By creating the graph-based data model including the one or more entities representing the mathematical formulae, the knowledge management module included in the system, converts the mathematical formulae into searchable objects and stores the searchable mathematical formulae into the knowledge database included in the apparatus.

In an embodiment of the present invention, for extracting the one or more mathematical formulae from the one or more technical documents the knowledge management module included in the apparatus identifies one or more formulae regions in the one or more technical documents and converts the formulae regions into machine readable format.

In an embodiment of the present invention, the formulae regions are regions in the one or more technical documents that contain the mathematical formulae, and the formulae region includes at least one of an ‘Inline formula’ or a ‘Block Formulae’, and the Inline formulae refer to the mathematical formulae or the one or more variables that are part of natural language text lines in the one or more technical documents, and the Block formulae refer to the mathematical formulae that are separately written in blocks including between paragraphs of text.

In an embodiment of the present invention, the machine learning model trains the neural network on a set of annotated images of the technical documents to identify both block formulae and inline formulae.

In an embodiment of the present invention, the neural network is a Masked Region—Convolutional Neural Network that is trained on a set of annotated images of the technical documents to identify both the block formulae and the inline formulae and convert both the block formulae and the inline formulae into machine-readable format using a trained Masked Region—Convolutional Neural Network model.

In an embodiment of the present invention, for identifying of a mathematical concept and one or more variables associated with the mathematical concept, the knowledge management module included in the apparatus converts the machine readable format of the formulae regions into a mathematical vector representation using flags, where each word in the formulae regions is represented in the mathematical vector representation by an aggregation of three components including a type flag for flagging a mathematical concept to each word in the formulae regions; a variable flag for flagging a variable to each word in the formulae regions; and a word embedding of constituent words in the formulae regions,

In an embodiment of the present invention, a classification model is further implemented by the knowledge management module to classify an edge between two words in the mathematical concept indicating the edge relates the two words together or not.

In an embodiment of the present invention, the classification model is a Convolutional Neural Network (CNN) classifier.

In an embodiment of the present invention, for determining the interdependencies between the identified one or more variables in the extracted mathematical formulae, the knowledge management module identifies all of the variables occurring inside each of the formulae regions which is in the machine readable format; uses the identified mathematical concepts to identify relations between the variables; inputs the identified variables and the mathematical concepts to a string-matching module that links the identified variables with the identified mathematical concepts and in turn with the extracted mathematical formulae.

In an embodiment, the system includes a Graphical User Interface for visual representation of the graph-based data model.

In an embodiment, the system further includes a communication unit for communicating with a client device via a network for providing access of the knowledge database to the client device for the client device to search through the knowledge database and to obtain one or more mathematical formulae, related to a mathematical concept, stored in the knowledge database.

In an embodiment, the system receives the technical documents at least from at least one of the client device, a web source, a node residing on the network, or another apparatus in the network.

In clear words, the prominent feature of embodiments of the current invention is that it can access and or extracts the information from both searchable and non-searchable technical documents and manages them by a building a knowledge base.

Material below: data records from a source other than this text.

(** An answer from the live worker goes to the handler of its kind. *)
Lemma respond_inv (s : State) (w : Worker) (m : Request) (rest : list Request) (h : Handler) :
  inv s -> grammarWorkerRef s = Some w -> alive w = true -> inbox w = m :: rest -> onmessage w = Some h ->
  let s' := set_worker s (Some (mkWorker (worker_id w) true rest (Some h))) in
  let s1 := fold_left apply_update (handle h (worker_reply m)) s' in
  data_ok (parsingData s1) = true /\ worker_ok s1 /\ timer_ok s'.
Proof.
  intros (Hd & Hw & Ht) Hg Ha Hin Ho. unfold worker_ok in Hw. rewrite Hg in Hw.
  destruct (Hw Ha) as [Hinit Hparse]. rewrite Hin in Hinit, Hparse.
  split; [|split]; [| |intros tm Htm; apply (Ht tm Htm)].
  - destruct m as [|t].
    + destruct (Hinit ltac:(set_solver)) as (_ & Hh & _). rewrite Ho in Hh. injection Hh as ->. done.
    + destruct (Hparse ltac:(done) ltac:(set_solver)) as (d & Hh & Hdd). rewrite Ho in Hh. injection Hh as ->.
      simpl. unfold data_ok in *. apply andb_true_iff in Hdd as [H1 _]. apply andb_true_iff. split; [exact H1|done].
  - unfold worker_ok. destruct m as [|t].
    + destruct (Hinit ltac:(set_solver)) as (Hr & Hh & _). rewrite Ho in Hh. injection Hh as ->.
      injection Hr as ->. simpl. intros _. split; [set_solver|done].
    + destruct (Hparse ltac:(done) ltac:(set_solver)) as (d & Hh & Hdd). rewrite Ho in Hh. injection Hh as ->.
      simpl. intros _. split; [intros Hi; exfalso|intros _ _; by exists d].
      destruct (Hinit ltac:(set_solver)) as (Hr & _). discriminate.
Qed.

Lemma debounce_advance (h : HookState Snapshot unit) (dt : Z) :
  let '(h', acts) := debounce_step h (Advance dt) in
  now h' = now h + dt /\
  ((acts = [] /\ timerRef h' = timerRef h /\
    forall tm, timerRef h = Some tm -> now h + dt < deadline tm) \/
   exists tm, timerRef h = Some tm /\ deadline tm <= now h + dt /\ timerRef h' = None /\
     acts = (match captured tm with Some d => [CallDestructor d] | None => [] end) ++
            [CallCallback (timerCallback tm)]).
Proof.
  unfold debounce_step, hook_step. destruct (timerRef h) as [tm|] eqn:E; simpl.
  - case_decide; simpl; (split; [done|]); [right; by exists tm|]. left. split; [done|].
    split; [done|]. intros ? [= <-]. lia.
  - split; [done|]. left. split; [done|]. split; [done|]. intros ? [=].
Qed.

Lemma run_actions_callback (before : list (Action Snapshot unit)) (c : Snapshot) (s : State) :
  Forall (fun a => exists d, a = CallDestructor d) before ->
  run_actions (before ++ [CallCallback c]) s = let '(s', us) := run_callback c s in commit s' us.
Proof.
  intros Hb. unfold run_actions. rewrite fold_left_app. simpl. f_equal.
  induction Hb as [|? ? (d & ->) _ IH]; [done|]. simpl. done.
Qed.

(** The debounced callback, fired with the callback of the latest
    render, posts a parse request only to a worker that has answered
    [grammar/initialize]. *)
Lemma callback_inv (s : State) :
  inv s -> timerRef (debounce s) = None ->
  let '(s', us) := run_callback (snapshot s) s in
  data_ok (parsingData (fold_left apply_update us s')) = true /\
  worker_ok (fold_left apply_update us s') /\ timer_ok s'.
Proof.
  intros (Hd & Hw & _) Hn. unfold run_callback.
  destruct (grammarWorkerRef s) as [w|] eqn:Hg; [|simpl; split; [done|split; [done|intros ? ?; congruence]]].
  simpl. destruct (isInitializing s) eqn:Hi; simpl.
  - split; [done|]. split; [done|intros ? ?; congruence].
  - split; [done|]. split; [|intros ? ?; simpl in *; congruence]. unfold worker_ok in *. rewrite Hg in Hw. simpl.
    intros Ha. destruct (Hw Ha) as [Hinit _]. rewrite Ha. simpl.
    assert (InitRequest ∉ inbox w) by (intros Hin; destruct (Hinit Hin) as (_ & _ & ?); congruence).
    split; [set_solver|]. intros _ _. by exists (parsingData s).
Qed.

Lemma parsing_step_inv (s : State) (ev : Event) : inv s -> inv (step s ev).
Proof.
  intros Hinv. pose proof Hinv as (Hd & Hw & Ht). destruct ev as [t|wi| | |dt]; cbn [step].
  - apply settle_inv; [done|by apply (worker_ok_same s)].
  - apply settle_inv; [done|by apply (worker_ok_same s)].
  - by apply settle_inv.
  - destruct (grammarWorkerRef s) as [w|] eqn:Hg; [|done].
    destruct (alive w) eqn:Ha, (inbox w) as [|m rest] eqn:Hin, (onmessage w) as [h|] eqn:Ho; try done.
    + destruct (respond_inv s w m rest h Hinv Hg Ha Hin Ho) as (Hd1 & Hw1 & Ht1). by apply commit_inv.
    + exfalso. unfold worker_ok in Hw. rewrite Hg in Hw. destruct (Hw Ha) as [Hinit Hparse].
      rewrite Hin in Hinit, Hparse. destruct m.
      * destruct (Hinit ltac:(set_solver)) as (_ & Hh & _). congruence.
      * destruct (Hparse ltac:(done) ltac:(set_solver)) as (? & Hh & _). congruence.
  - pose proof (debounce_advance (debounce s) dt) as Hadv.
    destruct (debounce_step (debounce s) (Advance dt)) as [h acts]. destruct Hadv as (Hnow & Hcase).
    destruct Hcase as [(-> & Htm & _) | (tm & Htm & _ & Hnone & ->)].
    + unfold run_actions. cbn [fold_left]. split; [exact Hd|split; [exact Hw|]].
      intros tm Htm'. simpl in Htm'. rewrite Htm in Htm'. by apply Ht.
    + rewrite run_actions_callback by (destruct (captured tm); repeat constructor; eauto).
      rewrite (Ht tm Htm). set (s1 := set_debounce s h).
      assert (Hinv1 : inv s1) by (split; [done|split; [done|]]; intros ? Htm'; simpl in Htm'; congruence).
      change (snapshot s) with (snapshot s1).
      pose proof (callback_inv s1 Hinv1 Hnone) as Hcb. destruct (run_callback (snapshot s1) s1) as [s2 us].
      destruct Hcb as (Hd2 & Hw2 & Ht2). by apply commit_inv.
Qed.

Lemma mount_inv (t : JsString) (wi : option WorkerInfo) (clock : Z) : inv (mount t wi clock).
Proof. apply settle_inv; done. Qed.

(** ** The idle loop *)

(** Nothing pending but the timer the last render armed: the live worker
    has answered everything, nothing is initializing or parsing. *)
Definition idle (s : State) : Prop :=
  exists w tm, grammarWorkerRef s = Some w /\ alive w = true /\ inbox w = [] /\
    isInitializing s = false /\ isParsing s = false /\
    timerRef (debounce s) = Some tm /\ deadline tm = now (debounce s) + 800.

Lemma changes_nil (s : State) : changes s [] = false.
Proof. unfold changes. simpl. by rewrite !eqb_reflx. Qed.

Lemma settle_false_eq (prev : option WorkerInfo) (s : State) :
  settle false prev s = set_debounce s (debounce_step (debounce s) (EffectRun (snapshot s))).1.
Proof. unfold settle, render. cbn -[debounce_step changes]. by rewrite changes_nil. Qed.

Lemma step_elapse_fire (s : State) (tm : Timer Snapshot unit) (dt : Z) :
  timerRef (debounce s) = Some tm -> deadline tm <= now (debounce s) + dt ->
  step s (Elapse dt) =
  let h := mkHookState (firstRender (debounce s)) None None (now (debounce s) + dt) in
  let '(s', us) := run_callback (timerCallback tm) (set_debounce s h) in commit s' us.
Proof.
  intros Htm Hd. cbn [step]. unfold debounce_step, hook_step. rewrite Htm, decide_True by done.
  unfold fire. cbn [fst snd captured timerRef firstRender destructorCallback now].
  apply run_actions_callback. destruct (captured tm); repeat constructor; eauto.
Qed.

Lemma idle_round (s : State) :
  inv s -> idle s ->
  let s1 := step s (Elapse 800) in
  let s2 := step s1 Respond in
  isParsing s1 = true /\ idle s2 /\ text s2 = text s /\ workerInfo s2 = workerInfo s /\
  isParsing s2 = false /\
  (exists w, grammarWorkerRef s = Some w /\
     posted s2 = posted s ++ [(worker_id w, ParseRequest (text s))] /\
     (exists w2, grammarWorkerRef s2 = Some w2 /\ worker_id w2 = worker_id w)) /\
  parsingData s2 = mkParsingData (specification (parsingData s)) (Some (ReplyParse (parse_fn (text s)))).
Proof.
  intros Hinv (w & tm & Hg & Ha & Hin & Hi & Hp & Htm & Hdl).
  pose proof Hinv as (Hd & Hw & Ht). pose proof (Ht tm Htm) as Hc.
  cbn zeta. rewrite (step_elapse_fire s tm 800 Htm) by lia. rewrite Hc.
  destruct s as [t wi ref nw d ip ii h ps]; simpl in *; subst.
  destruct w as [wid wal winbox won]; simpl in *; subst.
  destruct h as [fr dc tmr n0]; simpl in *; subst. clear Hinv Hw Ht Hc.
  unfold run_callback, set_debounce, commit. simpl. rewrite settle_false_eq.
  destruct fr; simpl; unfold idle; simpl; split; try done; (split; [do 2 eexists; repeat split|]);
    try done; repeat split; try done;
    (eexists; split; [reflexivity|]; split; [reflexivity|]; eexists; split; reflexivity).
Qed.

Lemma reachable_inv_parsing (s : State) : reachable s -> inv s.
Proof. induction 1; [apply mount_inv|by apply parsing_step_inv]. Qed.

Lemma parsing_reachable_run (s : State) (evs : list Event) : reachable s -> reachable (run s evs).
Proof. revert s. induction evs as [|ev evs IH]; intros s Hs; simpl; [done|]. apply IH. by constructor. Qed.

Lemma run_app (s : State) (evs evs' : list Event) : run s (evs ++ evs') = run (run s evs) evs'.
Proof. apply fold_left_app. Qed.

(** ** Theorems *)

(** C21: the worker protocol is kept in every reachable state: the
    stored specification is always an answer to [grammar/initialize]
    and the stored parse result an answer to [grammar/parse]; while the
    live worker has not answered [grammar/initialize] that message is
    its only one, [handleInitResponse] is installed and [isInitializing]
    is set; every parse request goes to a worker that has answered it,
    with a [handleParseResponse] installed. *)
Theorem reachable_protocol (s : State) :
  reachable s ->
  reply_kind_ok true (specification (parsingData s)) = true /\
  reply_kind_ok false (parseResult (parsingData s)) = true /\
  forall w, grammarWorkerRef s = Some w -> alive w = true ->
    (InitRequest ∈ inbox w ->
       inbox w = [InitRequest] /\ onmessage w = Some HandleInit /\ isInitializing s = true) /\
    (inbox w <> [] -> InitRequest ∉ inbox w -> exists d, onmessage w = Some (HandleParse d)).
Proof.
  intros Hr. destruct (reachable_inv_parsing s Hr) as (Hd & Hw & _).
  apply andb_true_iff in Hd as [Hs Hp]. split; [done|split; [done|]].
  intros w Hg Ha. unfold worker_ok in Hw. rewrite Hg in Hw. destruct (Hw Ha) as [H1 H2].
  split; [done|]. intros Hne Hni. destruct (H2 Hne Hni) as (d & ? & _). by exists d.
Qed.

The knowledge base in embodiments of the present invention is built with relations obtained after linking the variable and equations are translated into a graph containing edges and nodes. The graph can be stored on Graph Databases such as D-Graph, this allows the knowledge graph to be searched using graph queries.

In an embodiment the present invention provides a system and method to obtain a machine comprehensible ontological structure specifically using mathematical formula is solved by building a knowledge graph that has relations between mathematical concept or and the variables that mention them in one or more technical documents

BRIEF DESCRIPTION

Some of the embodiments will be described in detail, with reference to the following figures, wherein like designations denote like members, wherein:

FIG. 1A illustrates a block diagram of a system for generating a knowledge base from mathematical formulae in technical documents, in accordance with an embodiment of the present invention;

FIG. 1B illustrates a block diagram of an apparatus for generating a knowledge base from mathematical formulae in technical documents, in accordance with an embodiment of the present invention;

FIG. 2 depicts a flowchart of a method for generating a knowledge base from mathematical formulae in one or more technical documents, in accordance with an embodiment of the present invention;

FIG. 3A illustrates identification of inline formulae and block formulae in a sample snippet of a technical document, as displayed on a Graphical User Interface, in accordance with an embodiment of the present invention;

FIG. 3B shows an example of a mathematical block, as displayed on a Graphical User Interface, extracted from the one or more technical documents, in accordance with an embodiment of the present invention;

FIG. 3C shows assignment of variable flags to the block, as displayed on a Graphical User Interface, in accordance with an embodiment of the present invention;

FIG. 3D shows assignment of type flags to the block, as displayed on a Graphical User Interface, in accordance with an embodiment of the present invention;

FIG. 3E shows an example of a relation identified between a variable and a block formula, as displayed on a Graphical User Interface, in accordance with an embodiment of the present invention;

FIG. 4 illustrates structure of a CNN classifier, as displayed on a Graphical User Interface, in accordance with an embodiment of the present invention classifies the variables as per the related mathematical concept; and

FIG. 5 is a Graphical User Interface view of a knowledge base, in accordance with an embodiment of the present invention.

DETAILED DESCRIPTION

Hereinafter, embodiments for carrying out embodiments of the present invention are described in detail. The various embodiments are described with reference to the drawings, wherein like reference numerals are used to refer to like elements throughout. In the following description, for purpose of explanation, numerous specific details are set forth in order to provide a thorough understanding of one or more embodiments. It may be evident that such embodiments may be practiced without these specific details.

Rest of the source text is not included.